Here are some examples of PhotoModeler’s ortho-photo capability (based on the 2017.0 and later releases).
- Large High Resolution
- Superior Color and Intensity Balancing
- Sharp Feature Rendering
- Geographic Coordinates / World File / GeoTIFF
- Masking
Large High Resolution
PhotoModeler by using a combination of disk and memory can produce very large high resolution ortho-mosaics which can provide a lot of detail.
Here is an ortho-mosaic created from 24 overlapping photos at resolution close to original photos. The resulting image file is almost 2 giga pixels! The image is 50,000 across by 34,000 pixels down. We can’t display that image here so to illustrate we show the whole ortho scaled down and then a small area zoomed so you can see the detail.
Superior Color and Intensity Balancing
The ortho-mosaic algorithm optimizes color across the output as well as sharpness (see next section). In the following example you see some of the input photos at top (right out of the uav camera) with their color and intensity shifts. If the ortho-mosaic algorithm did not balance those the output would not look good with the mix of colors. The bottom shows the actual output from blending and balancing the photos.
Sharp Feature Rendering
When combining data from multiple source images into one output image there can be a situation where the photographic data does not line up and causes blurring or ghosting in the output.
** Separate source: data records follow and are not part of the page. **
Definition reset (p : PendingEvent) : PendingEvent := PendingEvent_default.

Definition dispatch (p : PendingEvent) : option SseEvent * PendingEvent :=
  match p_data_lines p with
  | [] => (None, reset p)
  | _ :: _ =>
      let event := {| ev_event := p_event p; ev_data := join newline (p_data_lines p);
                      ev_id := p_id p |} in
      (Some event, reset p)
  end.

Record SseDecoder := { buffer : string; pending : PendingEvent }.
Definition SseDecoder_new : SseDecoder :=
  {| buffer := EmptyString; pending := PendingEvent_default |}.

(** The body of the loop of [feed] on one complete line. *)
Definition feed_line (line : string) (p : PendingEvent) : list SseEvent * PendingEvent :=
  let line := strip_last CR line in
  if is_empty line then
    let '(event, p') := dispatch p in (option_list event, p')
  else ([], apply_line line p).

(** The loop of [feed]; every turn removes a line, so the buffer's length
    bounds the number of turns. *)
Fixpoint feed_loop (fuel : nat) (d : SseDecoder) (events : list SseEvent)
  : list SseEvent * SseDecoder :=
  match fuel with
  | O => (events, d)
  | S fuel' =>
      match split_once NL (buffer d) with
      | Some (line, rest) =>
          let '(new, p') := feed_line line (pending d) in
          feed_loop fuel' {| buffer := rest; pending := p' |} (events ++ new)
      | None => (events, d)
      end
  end.

Definition feed (chunk : string) (d : SseDecoder) : list SseEvent * SseDecoder :=
  let d := {| buffer := buffer d +:+ chunk; pending := pending d |} in
  feed_loop (S (String.length (buffer d))) d [].

(** ** The decoder one byte at a time *)

Definition feed_byte (a : ascii) (ed : list SseEvent * SseDecoder) : list SseEvent * SseDecoder :=
  let '(events, d) := ed in
  if decide (a = NL) then
    let '(new, p') := feed_line (buffer d) (pending d) in
    (events ++ new, {| buffer := EmptyString; pending := p' |})
  else (events, {| buffer := buffer d +:+ String a EmptyString; pending := pending d |}).

Fixpoint feed_bytes (s : string) (ed : list SseEvent * SseDecoder) : list SseEvent * SseDecoder :=
  match s with EmptyString => ed | String a s' => feed_bytes s' (feed_byte a ed) end.

Lemma feed_bytes_app s1 s2 ed : feed_bytes (s1 +:+ s2) ed = feed_bytes s2 (feed_bytes s1 ed).
Proof. revert ed. induction s1 as [|a s1 IH]; intros ed; cbn; [done|apply IH]. Qed.

Lemma feed_loop_bytes s : forall b p fuel events,
  str_free NL b = true -> String.length s < fuel ->
  feed_loop fuel {| buffer := b +:+ s; pending := p |} events
  = feed_bytes s (events, {| buffer := b; pending := p |}).
Proof.
  induction s as [|a s IH]; intros b p fuel events Hb Hf; cbn in Hf;
    (destruct fuel as [|fuel]; [lia|]).
  - cbn. by rewrite str_app_nil_r, split_once_none.
  - cbn [feed_bytes]. unfold feed_byte. cbn [buffer pending]. case_decide as Ha.
    + subst a. cbn [feed_loop buffer pending]. rewrite split_once_free by done.
      destruct (feed_line b p) as [new p'] eqn:Hl. rewrite (IH EmptyString); [done|done|lia].
    + change (String a s) with (String a EmptyString +:+ s).
      rewrite str_app_assoc, (IH (b +:+ String a EmptyString) p (S fuel)); [done| |lia].
      rewrite str_free_app, Hb. cbn. by rewrite bool_decide_true.
Qed.


Lemma feed_feed_bytes chunk d : str_free NL (buffer d) = true -> feed chunk d = feed_bytes chunk ([], d).
Proof.
  intros Hd. unfold feed. cbn [buffer]. rewrite feed_loop_bytes; [by destruct d|done|].
  rewrite str_length_app. lia.
Qed.

Lemma feed_bytes_events s : forall events d,
  feed_bytes s (events, d)
  = (events ++ fst (feed_bytes s ([], d)), snd (feed_bytes s ([], d))).
Proof.
  induction s as [|a s IH]; intros events d; cbn [feed_bytes].
  { by rewrite app_nil_r. }
  unfold feed_byte. case_decide.
  - destruct (feed_line (buffer d) (pending d)) as [new p'].
    rewrite IH, (IH ([] ++ new)). cbn. by rewrite app_assoc.
  - apply IH.
Qed.

Lemma feed_bytes_no_nl s : forall ed,
  str_free NL (buffer (snd ed)) = true -> str_free NL (buffer (snd (feed_bytes s ed))) = true.
Proof.
  induction s as [|a s IH]; intros [events d] Hd; cbn [feed_bytes]; [done|].
  apply IH. unfold feed_byte. case_decide.
  - by destruct (feed_line _ _).
  - cbn in *. rewrite str_free_app, Hd. cbn. by rewrite bool_decide_true.
Qed.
While it is difficult to completely remove this artifact, the PhotoModeler algorithm works to optimize sharpness while also balancing across photos (as shown above). The figure below shows what an algorithm that using normal blending might look like, and on the right the output from the PhotoModeler algorithm. Notice how much sharper it is.
Geographic Coordinates / World File / GeoTIFF
Often you’ll need the ortho-mosaic mapped to a particular geographic system (projection, datum, etc.). PhotoModeler UAS can output the ortho-mosaic with a World File or as a GeoTIFF that includes the information needed to tie the ortho-mosaic to a location on the earth.
Masking
In some situations there will be an object in your source photos that you don’t want to appear in your ortho-photo (cars on a road for example, or moving objects that appear in multiple photographs). To remove part of an image so it does not appear in the output ortho-photo, you ‘mask’ it. In this example, a subject was walking along a wall as the photographer was also moving (this is similar a car moving on a road under a moving drone). As result the subject appears in the ortho-photo multiple times and as ‘ghosts’. Masking the appropriate photos before ortho-photo generation removes this artifact.